Hi David,

I am not familiar with how particles are distinguished in RAMSES, so I couldn't tell you exactly the criteria you could use for filtering.  However, if you are asking specifically about how you add a filter to a DatasetSeries object, then the key is the setup_function in the above example.  You can create a function that accepts a Dataset object, and then does whatever you want with it.  Above, this is the "setup_ds" function, which is applying the dark matter filter.  You can pass this function during the creation of a DatasetSeries object through the "setup_function" keyword.  The above example uses a slight variant on the DatasetSeries object that currently doesn't work for RAMSES, but you can use the regular one:

timeseries = DatasetSeries(..., setup_function=setup_ds)

Britton


On Tue, Aug 12, 2014 at 10:53 PM, David Sullivan <D.Sullivan@sussex.ac.uk> wrote:
Hi Britton, all,

That took care of my issues, now it’s run successfully. Just one more question: as I’m using RAMSES I create a DatasetSeries using:

es = yt.load('../output_*/info_*.txt’)
rh = RockstarHaloFinder(es, num_readers=1, num_writers=2)

Is there a way for me to add a dark matter only filter as done here for an enzo dataset:

# create a particle filter to remove star particles
@yt.particle_filter("dark_matter", requires=["creation_time"])
def _dm_filter(pfilter, data):
        return data["creation_time"] < 0.0

def setup_ds(ds):
        ds.add_particle_filter("dark_matter”)

es = yt.simulation("enzo_tiny_cosmology/32Mpc_32.enzo", "Enzo")
es.get_time_series(setup_function=setup_ds, redshift_data=False)

rh = RockstarHaloFinder(es, num_readers=1, num_writers=2,
                        particle_type="dark_matter")

I’ve looked at the docs on particle filtering but I can’t add filters to the DatasetSeries object I have.

Many thanks for the help so far!
David

On 12 Aug 2014, at 12:44, yt-users-request@lists.spacepope.org wrote:

Hi Cameron, David,

Cameron, you are correct, on Mac systems you need to set DYLD_LIBRARY_PATH
instead of LD_LIBRARY_PATH.  The fact that this causes vi and other things
to fail is apparently an OS X bug (I found some discussions of it on the
internet) and has nothing to do with yt.  I went through a similar thing
and had to resort to having a separate terminal for running rockstar that I
didn't try to do anything else in.  For what it's worth, this behavior
seems to have been fixed.  I am on OS X 10.8.5 and no longer have the issue
of things crashing in a terminal where I have edited DYLD_LIBRARY_PATH.

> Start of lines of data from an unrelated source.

Fixpoint register_workflows (h : TemporalServiceHandler) (l : list (string * sysl_endpoint)) (w : W) : res W :=
  match l with
  | [] => Ok w
  | (name, ep) :: l => w ← RegisterWorkflowWithOptions name (workflow_wrapper h name ep) w; register_workflows h l w
  end.
Fixpoint register_activities (h : TemporalServiceHandler) (l : list sysl_call) (w : W) : res W :=
  match l with
  | [] => Ok w
  | c :: l => w ← RegisterActivityWithOptions (activity_name spec c) (registered_activity h c) w; register_activities h l w
  end.
Definition Register (h : TemporalServiceHandler) : res W :=
  w ← register_workflows h (workflows spec) (tsh_Worker h); register_activities h (activitiesData spec) w.

(** What a Go compiler asks of the file: no function, constant or method twice; the
    wrapper of a workflow is declared under its own name, but named in Go's way where it
    is registered; a field of the activities has an executor; and what is registered for
    an activity of another application is the method of its client. *)
Definition compiles : Prop :=
  NoDup ((activity_func spec <$> activitiesData spec) ++ (workflows spec).*1) ∧
  Forall (λ w, go_name w.1 = w.1) (workflows spec) ∧
  Forall (λ w, Forall (λ c, activity_func spec c ∈ activity_func spec <$> activitiesData spec) (se_calls w.2)) (workflows spec) ∧
  Forall (λ c, own spec c = true ∨ se_rest (epFromCall c) = true) (activitiesData spec).
#[export] Instance compiles_dec : Decision compiles := _.

(** ** temporal_client.arrai: the method of a workflow *)
Definition client_workflow {R} (sdk_ExecuteWorkflow : StartWorkflowOptions → string → list value → res R)
    (name : string) (args : list value) (option : list StartWorkflowOptions) : res R :=
  option ← GetOptionFromClientIntf option;
  ExecuteWorkflow sdk_ExecuteWorkflow option (client_TaskQueue spec) (go_name name) args.
End handler.
Arguments TemporalServiceInterface : clear implicits.
Arguments TemporalServiceHandler : clear implicits.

On the second issue that you both reported, the problem is the way in which
one tells yt to run in parallel depends on how you import yt.

If you do "from yt.mods import *", the parallelism is enabled by adding the
--parallel flag on the command line.  However, if you do "import yt", then
parallelism is enabled by doing "yt.enable_parallelism()" directly below
the import statement within your script.

I looked at the latest documentation on parallelism (
http://yt-project.org/doc/analyzing/parallel_computation.html) and is
discusses the use of yt.enable_parallelism(), but not the old way that
works with "from yt.mods import *".  There should probably be a short
discussion added of how this has changed.  Additionally, let's make sure
that the yt-rockstar docs get any needed additions there as well.